Several methods of ergosterol extraction are used: (1) free ergosterol which is soluble in alcohol, (2) total neutral ergosterol from saponification of alcoholic extract, (3) total alkali ergosterol which is extracted and saponified in alkaline alcohol solution (Davis and Lamar, 1992; Hippelein and Rugamer, 2004). Gong et al. (2001) developed a physical disruption technique to simplify extraction by replacing the time-consuming reflux step. In order to maximize ergosterol release from fungal membranes, Ruzicka et al. (1995) proposed using an ultrasonic method in combination with non-alkaline extraction for ergosterol sample from clay loam soil. Following extraction ergosterol abundance was measured using normal phase HPLC. This method has been limited to measuring the ergosterol from soil, and has not previously been used to measure fungal growth during SSF. We used this method to estimate fungal biomass of different types of brown rot and white rot fungi (Basidiomycetes). It has been reported that measuring ergosterol is more accurate than other fungal biomass estimation approaches that measure molecules such as chitin or adenosine triphospate (ATP) (Klamer and Baath, 2004). However, another method for measuring fungal biomass such as phospolipid fatty acid (PLFA) has also been used in combination to combine with the ergosterol method. PLFA has been used as another fungal profiling parameter for minimizing the uncertainty of ergosterol assay results and as a complement to measurement of fungal biomass (de Ridder-Duine, 2006; Klamer and Baath, 2004). Total PLFA content has been found to have a positive correlation with bacterial or fungal biomass, at the same time it can be distinguish the fingerprint of microbial communities (Frostegard and Baath,

1996). The PLFA 18:2n6, represents PLFA for fungi (Klamer and Baath, 2004), since it represent 45% of fungal body (Federle, 1986) and is absent in bacteria. This marker is also used for fresh plant biomass (Frostegard and Baath 1996; Snajdr et al., 2011), however the content of this PLFA (18:2n6) in dead plant biomass decreases rapidly (Snajdr et al., 2011).

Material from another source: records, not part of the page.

(** X5.  After a fresh converter has parsed any input, no key occurs twice
    in [worldspawn_properties]; every key is non-empty, keys and values hold
    no double quote, every entry was written by an input line that matches
    the property pattern, and looking a key up gives the value of its
    entry. *)
Theorem properties_are_well_formed (dt map_content : string) :
  exists self' stats,
    parse_map_file (init dt) map_content = inr (self', stats) /\
    NoDup (map fst (worldspawn_properties self')) /\
    forall k x, In (k, x) (worldspawn_properties self') ->
      k <> EmptyString /\ no_char Py.dq k = true /\ no_char Py.dq x = true /\
      dict_get (worldspawn_properties self') k = Some x /\
      exists raw, In raw (Py.split_lines map_content) /\
        Re.re_match property_re (Py.strip raw) = Some [k; x].
Proof.
  rewrite parse_map_file_effect. cbv zeta. eexists _, _. split; [reflexivity|].
  unfold converter_after, init. cbn [worldspawn_properties default_texture].
  assert (Hnd : NoDup (map fst (dict_update []
                  (upserts dt locals0 (Py.split_lines map_content))))).
  { apply dict_update_nodup. constructor. }
  split; [exact Hnd|]. intros k x Hin.
  pose proof (dict_get_in _ _ _ Hnd Hin) as Hget.
  apply dict_update_in in Hin. destruct Hin as [[]|Hin].
  destruct (upserts_sound _ _ _ _ _ Hin) as (raw & Hraw & Hm).
  destruct (property_re_classes _ _ _ Hm) as (H1 & H2 & H3).
  repeat split; try assumption. exists raw. auto.
Qed.

(** ** The text of the output *)

Lemma match_from_chars (P : ascii -> bool) (r : Re.re) : forall s groups out,
  Py.all_chars P s = true ->
  Forall (fun g => Py.all_chars P g = true) groups ->
  Re.match_from r s groups = Some out ->
  Forall (fun g => Py.all_chars P g = true) out.
Proof.
  induction r as [|it r IH]; intros s groups out Hs Hg H; simpl in H.
  - inversion H; subst. exact Hg.
  - destruct it as [c|cls least capture].
    + destruct s as [|c' s']; [discriminate|].
      destruct (Ascii.eqb c c'); [|discriminate].
      simpl in Hs. apply andb_prop in Hs. apply (IH _ _ _ (proj2 Hs) Hg H).
    + apply rep_inv in H. destruct H as (t & rest & -> & _ & _ & Hk).
      rewrite all_chars_app in Hs. apply andb_prop in Hs. destruct Hs as [Ht Hrest].
      simpl in Hk. apply (IH _ _ _ Hrest) in Hk; [exact Hk|].
      destruct capture; [|exact Hg].
      apply Forall_app. split; [exact Hg | constructor; [exact Ht | constructor]].
Qed.

Lemma re_match_plain (r : Re.re) (line : string) (groups : list string) (n : nat) :
  plain line = true -> Re.re_match r line = Some groups -> plain (group n groups) = true.
Proof.
  intros Hp Hm. apply (match_from_chars _ _ _ _ _ Hp (Forall_nil _)) in Hm.
  unfold group. destruct (nth_in_or_default n groups EmptyString) as [Hin| ->];
    [|reflexivity].
  rewrite Forall_forall in Hm. apply Hm, Hin.
Qed.

Lemma split_lines_plain (s : string) :
  Forall (fun l => plain l = true) (Py.split_lines s).
Proof.
  induction s as [|c s IH]; simpl.
  - constructor; [reflexivity | constructor].
  - destruct (Ascii.eqb c Py.LF) eqn:E; [constructor; [reflexivity | exact IH]|].
    destruct (Py.split_lines s) as [|l ls]; [constructor; [|constructor]|].
    + unfold plain, no_char, Re.not_char. simpl. rewrite E. reflexivity.
    + inversion IH; subst. constructor; [|assumption].
      unfold plain, no_char, Re.not_char in *. simpl. rewrite E. assumption.
Qed.

Lemma plain_strip (s : string) : plain s = true -> plain (Py.strip s) = true.
Proof. apply all_chars_strip. Qed.

Lemma string_of_uint_digits (d : Decimal.uint) :
  Py.all_chars Py.isdigit (NilEmpty.string_of_uint d) = true.
Proof. induction d; simpl; auto. Qed.

Lemma plain_str_of_nat (n : nat) : plain (Py.str_of_nat n) = true.
Proof. apply nonws_plain, digits_nonws, string_of_uint_digits. Qed.

Lemma plain_side_lines (n : nat) (f : face) :
  plain_face f = true -> forallb plain (side_lines n f) = true.
Proof.
  unfold plain_face. intros H.
  repeat (apply andb_prop in H; destruct H as [H ?]).
  unfold side_lines, quoted. cbn [forallb].
  rewrite !plain_app, plain_str_of_nat.
  repeat match goal with Hp : plain _ = true |- _ => rewrite Hp; clear Hp end.
  reflexivity.
Qed.

Lemma forallb_flat_map_numbered {A B : Type} (p : B -> bool) (F : nat * A -> list B)
    (l : list A) :
  (forall i x, In x l -> forallb p (F (i, x)) = true) ->
  forall start, forallb p (flat_map F (numbered start l)) = true.
Proof.
  induction l as [|x l IH]; intros HF start; [reflexivity|].
  rewrite numbered_cons. cbn [flat_map]. apply forallb_app_true.
  - apply HF. left. reflexivity.
  - apply IH. intros i y Hy. apply HF. right. exact Hy.
Qed.

Lemma plain_vmf_lines (self : converter) :
  plain_converter self = true -> forallb plain (vmf_lines_of self) = true.
Proof.
  unfold plain_converter. intros H. apply andb_prop in H. destruct H as [Hp Hb].
  rewrite vmf_lines_closed.
  apply forallb_app_true; [reflexivity|].
  apply forallb_app_true; [|apply forallb_app_true; [|reflexivity]].
  - refine (forallb_map_true _ _ _ _ _ Hp). intros kv Hkv.
    apply andb_prop in Hkv. destruct Hkv as [Hk Hx].
    unfold property_line, quoted. rewrite !plain_app, Hk, Hx. reflexivity.
  - unfold solid_blocks. apply forallb_flat_map_numbered. intros i b Hin.
    rewrite forallb_forall in Hb. specialize (Hb b Hin).
    cbn [fst snd]. unfold solid_block. cbn [forallb app].
    unfold quoted at 1 2. rewrite !plain_app, plain_str_of_nat. cbn [andb].
    replace (plain (T1 ++ "solid")) with true by reflexivity.
    replace (plain (T1 ++ "{")) with true by reflexivity. cbn [andb].
    apply forallb_app_true; [|reflexivity].
    apply forallb_flat_map_numbered. intros j f Hf. cbn [fst snd].
    apply plain_side_lines. rewrite forallb_forall in Hb. apply Hb, Hf.
Qed.

Lemma length_sides (fs : list face) : forall start,
  length (flat_map (fun nf => side_lines (fst nf) (snd nf)) (numbered start fs))
  = 9 * length fs.
Proof.
  induction fs as [|f fs IH]; intros start; [reflexivity|].
  rewrite numbered_cons. cbn [flat_map fst snd]. rewrite List.length_app, IH.
  cbn [length side_lines]. lia.
Qed.

Lemma length_solids (F : nat -> nat) (G : nat -> nat) (bs : list brush) : forall start,
  length (flat_map (fun ib => solid_block (F (fst ib)) (G (fst ib)) (snd ib))
                   (numbered start bs))
  = 4 * length bs + 9 * length (flat_map faces bs).
Proof.
  induction bs as [|b bs IH]; intros start; [reflexivity|].
  rewrite numbered_cons. cbn [flat_map fst snd]. rewrite !List.length_app, IH.
  unfold solid_block. rewrite !List.length_app, length_sides. cbn [length]. lia.
Qed.

Lemma vmf_lines_length (self : converter) :
  length (vmf_lines_of self) =
    4 + length (worldspawn_properties self) + 4 * length (brushes self)
    + 9 * length (flat_map faces (brushes self)).
Proof.
  rewrite vmf_lines_closed. unfold solid_blocks.
  rewrite !List.length_app, List.length_map.
  rewrite (length_solids (fun i => 1 + i) (fun i => 2 + faces_before i (brushes self))).
  cbn [length world_header]. lia.
Qed.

The PLFA assay has been used successfully to monitor P. chrysosporium biomass during its cultivation on rice straw (Yu et al., 2009). A relationship between PLFA (18:2ω6,9) and ergosterol content gave a conversion factor of 1.47 µmol 18:2ω6,9 to 1 mg ergosterol using 12 different fungal species in PDA culture (Klamer and Baath, 2004). In pure culture, Eiland et al. (2001) recorded a value of 2.1 µmol 18:2ω6,9 to 1 mg ergosterol. PLFA (18:2ω6,9) depending on growth and the type of ecosystem (e.g soil and compost). Only a few attempts have been made at determining fungal biomass from direct PLFA measurement (Klamer and Baath, 2004). PLFA does not provide a good taxonomic marker (Lechevalier and Lechevalier (1988) as there is a possibility of obtaining similar fatty acid fingerprints for both Ascomycetes and Basidiomycetes. Multivariate analysis is a powerful tool for distinguishing fatty acid profiles and profiling using this approach for fungi was proposed. Muller et al., (1994) studied the differences in profiles of fatty acid, fatty acids and sterols of fungi using multivariate discriminant analysis.

The objective of the present study was to monitor sequential changes in ergosterol and PLFA 18:2ω6,9 content from selected Basidiomycetes cultured in SSF, in order to estimate fungal biomass. A multivariate statistical analysis was also employed to distinguish the PLFA fingerprint for each fungal species.